Olinda Creek (Woiwurrung: Gnurt-bille-worrun) is a major tributary of the Yarra River in Victoria, Australia. Its origins are in the Dandenong Ranges, and it is notable for passing through the settlement of Lilydale (now a suburb of Melbourne) before joining with the Yarra near Coldstream.

== History and Toponymy ==
When Europeans first entered this area of southern Australia, they moved up the valley of the Olinda Creek (then called Running Creek because it was a perennial stream). The formal naming process began with the survey of Lilydale township by John Hardy in 1859–60. At the same time that he named Lilydale, Hardy renamed the creek ‘Olinda’ after Alice Olinda Hodgkinson, a daughter of Clement Hodgkinson, the Deputy Surveyor-General.

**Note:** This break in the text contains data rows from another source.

(** ** The top of the sequence space *)

(** All numbers of the window have 64 bits. *)
Definition window_u64 (r : replayProtection) : Prop :=
  replay_wf r ∧ is_u64 (mostRecentSequence r) ∧ Forall is_u64 (receivedPacket r).
Lemma window_u64_reset : window_u64 Replay.reset.
Proof. split_and!; [apply replay_wf_reset|done|]. by apply Forall_replicate. Qed.
Lemma window_u64_advance r s r' :
  window_u64 r → is_u64 s → Replay.advanceSequence s r = Some r' → window_u64 r'.
Proof.
  intros (Hwf & Hrec & Hall) Hs Hadv. destruct (advanceSequence_total r s Hwf) as (r1 & E & Hwf1).
  rewrite Hadv in E. injection E as <-. split; [done|]. revert Hadv. unfold Replay.advanceSequence.
  set (r1 := if s >? mostRecentSequence r then _ else _).
  assert (receivedPacket r1 = receivedPacket r ∧ is_u64 (mostRecentSequence r1)) as [-> Hrec1]
    by (unfold r1; by case_match).
  pose proof (window_index s). rewrite aset_Some by (rewrite Hwf; clia). intros [= <-]. simpl. split; [done|].
  unfold ainsert. by apply Forall_insert.
Qed.
(** The marker of an empty entry passes the test, whatever was received. *)
Lemma top_never_received r : window_u64 r → Replay.alreadyReceived r emptySequence = Some false.
Proof.
  intros (Hwf & Hrec & Hall). unfold Replay.alreadyReceived. unfold is_u64, emptySequence in *.
  assert ((mostRecentSequence r >=? replayProtectionBufferSize) &&
    (2 ^ 64 - 1 <=? u64 (mostRecentSequence r - replayProtectionBufferSize)) = false) as ->.
  { destruct (Z.geb_spec (mostRecentSequence r) replayProtectionBufferSize); [|done]. cbn [andb].
    rewrite u64_id by (unfold is_u64; clia). apply Z.leb_gt. clia. }
  pose proof (window_index (2 ^ 64 - 1)).
  destruct (aget_Some (receivedPacket r) ((2 ^ 64 - 1) mod replayProtectionBufferSize)) as [v Hv];
    [rewrite Hwf; clia|].
  rewrite Hv. cbn [mbind option_bind]. apply (aget_Forall _ _ _ _ Hall) in Hv.
  destruct (Z.eqb_spec v (2 ^ 64 - 1)); [done|]. f_equal. rewrite Z.geb_leb. apply Z.leb_gt. lia.
Qed.

(** C40. The sequence number 2^64 - 1 is the window's empty marker and escapes the
    protection: in every stream of 64 bit sequence numbers it is accepted each
    time it arrives, whatever came before. *)
Theorem replay_top_always_accepted (stream : list Z) (Hs : Forall is_u64 stream) :
  ∃ bs, Replay.verdicts Replay.reset stream = Some bs ∧
    ∀ k, stream !! k = Some emptySequence → bs !! k = Some true.
Proof.
  enough (∀ r, window_u64 r → ∃ bs, Replay.verdicts r stream = Some bs ∧
    ∀ k, stream !! k = Some emptySequence → bs !! k = Some true) as H by apply H, window_u64_reset.
  induction Hs as [|s stream Hs _ IH]; intros r Hr; [by exists []|]. cbn [Replay.verdicts].
  unfold Replay.accept. destruct (alreadyReceived_total r s (proj1 Hr)) as [b Hb]. rewrite Hb.
  cbn [mbind option_bind]. destruct b.
  - destruct (IH r Hr) as (bs & Hbs & Htop). cbn [mbind option_bind]. rewrite Hbs. exists (false :: bs).
    split; [done|]. intros [|k] Hk; [|by apply Htop]. injection Hk as ->. by rewrite top_never_received in Hb.
  - destruct (advanceSequence_total r s (proj1 Hr)) as (r' & Hadv & _). rewrite Hadv. cbn [mbind option_bind].
    destruct (IH r') as (bs & Hbs & Htop); [by eapply window_u64_advance|]. rewrite Hbs. exists (true :: bs).
    split; [done|]. intros [|k] Hk; [done|by apply Htop].
Qed.
Lemma replay_top_always_accepted_witness :
  ∃ bs, Replay.verdicts Replay.reset [7; emptySequence; 9; emptySequence; 7] = Some bs ∧ bs !! 3%nat = Some true.
Proof.
  destruct (replay_top_always_accepted [7; emptySequence; 9; emptySequence; 7]) as (bs & Hbs & Htop);
    [by repeat constructor|].
  exists bs. split; [exact Hbs|]. apply Htop. reflexivity.
Defined.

A major dam wall was built to create Silvan Reservoir in 1926. This stopped water flowing into Olinda Creek at the northern end of the reservoir. A second, minor dam wall at the southern end stops water flowing into Emerald Creek.

==Lillydale Lake==

Following flooding of the Yarra Valley in September 1984, it was decided to impound the creek and, between 1988 and 1990, an embankment dam was built just south of Lilydale, creating the 28 ha Lillydale Lake. The lake provides flood mitigation to areas downstream, incorporates extensive wetlands, and is situated within a 100 ha urban park and community recreation facility.